_EXERCISE INSTRUCTIONS_
Could you transcribe every record below exactly as it stands?

Saved data entries
Lemma parseResponse_body (response : Response) (schema : option Schema) (data : JsVal) :
  status response <> 204 ->
  headers_get response "content-length" <> Some "0" ->
  json response = Fulfilled data ->
  parseResponse response schema
  = match schema with
    | None => (Fulfilled data, [CallJson response])
    | Some schema =>
        match outcome (validateSchema schema data) with
        | Fulfilled v => (Fulfilled v, [CallJson response; CallValidate schema data])
        | Rejected (ThrownSchemaValidationError e) =>
            (Rejected (ThrownSchemaValidationError e),
             [CallJson response; CallValidate schema data;
              CallConsoleError (SVE_issues e) data])
        | Rejected t => (Rejected t, [CallJson response; CallValidate schema data])
        end
    end.
Proof.
  intros Hs Hh Hj. unfold parseResponse, Response_json.
  rewrite !bool_decide_false, Hj by done. simpl.
  destruct schema as [schema|]; [|done].
  rewrite (validateSchema_run schema data).
  destruct (outcome (validateSchema schema data)) as [v|[e|e|e|v]]; by run.
Qed.

(** C2: on an ok response that has a body (the status is not 204 and the
    [content-length] header is not ["0"]), with a success schema whose result
    for the decoded body carries a non-empty issue list, [fetcher] rejects
    with the very [SchemaValidationError] that [validateSchema] threw, and
    the issue list of that error is the schema's and is not empty. *)
Theorem rejected_body_throws_validation_error
    (fetch : Fetch) (input : RequestInfo) (init : option FetcherRequestInit)
    (response : Response) (successSchema : Schema) (body : JsVal)
    (result : Result) (issues : list Issue) :
  fetch input (requestInit (init_or_empty init)) = Fulfilled response ->
  ok response = true ->
  status response <> 204 ->
  headers_get response "content-length" <> Some "0" ->
  json response = Fulfilled body ->
  schema (init_or_empty init) = Some successSchema ->
  validate successSchema body = Fulfilled result ->
  Result_issues result = Some issues ->
  issues <> [] ->
  exists e,
    outcome (validateSchema successSchema body) = Rejected (ThrownSchemaValidationError e)
    /\ fetcher fetch input init
       = (Rejected (ThrownSchemaValidationError e),
          [CallFetch input (requestInit (init_or_empty init));
           CallJson response;
           CallValidate successSchema body;
           CallConsoleError issues body])
    /\ SVE_message e = "Validation failed: " +:+ first_issue_message issues
    /\ SVE_issues e = issues
    /\ SVE_issues e <> [].
Proof.
  intros Hf Hok Hs Hh Hj Hsch Hv Hi Hne.
  eexists. split; [by rewrite (validateSchema_issues _ _ result issues)|].
  split; [|done].
  rewrite (fetcher_ok _ _ _ response), Hsch by done.
  rewrite (parseResponse_body _ _ body) by done.
  by rewrite (validateSchema_issues _ _ result issues).
Qed.

(** C4: on an ok response whose status is 204 or whose [content-length]
    header is ["0"], [fetcher] resolves to [null]; the only call made is the
    transport call: the body is not decoded and no schema is invoked,
    whatever schema was supplied. *)
Theorem no_content_resolves_to_null
    (fetch : Fetch) (input : RequestInfo) (init : option FetcherRequestInit)
    (response : Response) :
  fetch input (requestInit (init_or_empty init)) = Fulfilled response ->
  ok response = true ->
  status response = 204 \/ headers_get response "content-length" = Some "0" ->
  fetcher fetch input init
  = (Fulfilled JNull, [CallFetch input (requestInit (init_or_empty init))]).
Proof.
  intros Hf Hok H.
  rewrite (fetcher_ok _ _ _ response) by done.
  by rewrite parseResponse_no_body.
Qed.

_COMPLETED TASK_
Lemma parseResponse_body (response : Response) (schema : option Schema) (data : JsVal) :
  status response <> 204 ->
  headers_get response "content-length" <> Some "0" ->
  json response = Fulfilled data ->
  parseResponse response schema
  = match schema with
    | None => (Fulfilled data, [CallJson response])
    | Some schema =>
        match outcome (validateSchema schema data) with
        | Fulfilled v => (Fulfilled v, [CallJson response; CallValidate schema data])
        | Rejected (ThrownSchemaValidationError e) =>
            (Rejected (ThrownSchemaValidationError e),
             [CallJson response; CallValidate schema data;
              CallConsoleError (SVE_issues e) data])
        | Rejected t => (Rejected t, [CallJson response; CallValidate schema data])
        end
    end.
Proof.
  intros Hs Hh Hj. unfold parseResponse, Response_json.
  rewrite !bool_decide_false, Hj by done. simpl.
  destruct schema as [schema|]; [|done].
  rewrite (validateSchema_run schema data).
  destruct (outcome (validateSchema schema data)) as [v|[e|e|e|v]]; by run.
Qed.

(** C2: on an ok response that has a body (the status is not 204 and the
    [content-length] header is not ["0"]), with a success schema whose result
    for the decoded body carries a non-empty issue list, [fetcher] rejects
    with the very [SchemaValidationError] that [validateSchema] threw, and
    the issue list of that error is the schema's and is not empty. *)
Theorem rejected_body_throws_validation_error
    (fetch : Fetch) (input : RequestInfo) (init : option FetcherRequestInit)
    (response : Response) (successSchema : Schema) (body : JsVal)
    (result : Result) (issues : list Issue) :
  fetch input (requestInit (init_or_empty init)) = Fulfilled response ->
  ok response = true ->
  status response <> 204 ->
  headers_get response "content-length" <> Some "0" ->
  json response = Fulfilled body ->
  schema (init_or_empty init) = Some successSchema ->
  validate successSchema body = Fulfilled result ->
  Result_issues result = Some issues ->
  issues <> [] ->
  exists e,
    outcome (validateSchema successSchema body) = Rejected (ThrownSchemaValidationError e)
    /\ fetcher fetch input init
       = (Rejected (ThrownSchemaValidationError e),
          [CallFetch input (requestInit (init_or_empty init));
           CallJson response;
           CallValidate successSchema body;
           CallConsoleError issues body])
    /\ SVE_message e = "Validation failed: " +:+ first_issue_message issues
    /\ SVE_issues e = issues
    /\ SVE_issues e <> [].
Proof.
  intros Hf Hok Hs Hh Hj Hsch Hv Hi Hne.
  eexists. split; [by rewrite (validateSchema_issues _ _ result issues)|].
  split; [|done].
  rewrite (fetcher_ok _ _ _ response), Hsch by done.
  rewrite (parseResponse_body _ _ body) by done.
  by rewrite (validateSchema_issues _ _ result issues).
Qed.

(** C4: on an ok response whose status is 204 or whose [content-length]
    header is ["0"], [fetcher] resolves to [null]; the only call made is the
    transport call: the body is not decoded and no schema is invoked,
    whatever schema was supplied. *)
Theorem no_content_resolves_to_null
    (fetch : Fetch) (input : RequestInfo) (init : option FetcherRequestInit)
    (response : Response) :
  fetch input (requestInit (init_or_empty init)) = Fulfilled response ->
  ok response = true ->
  status response = 204 \/ headers_get response "content-length" = Some "0" ->
  fetcher fetch input init
  = (Fulfilled JNull, [CallFetch input (requestInit (init_or_empty init))]).
Proof.
  intros Hf Hok H.
  rewrite (fetcher_ok _ _ _ response) by done.
  by rewrite parseResponse_no_body.
Qed.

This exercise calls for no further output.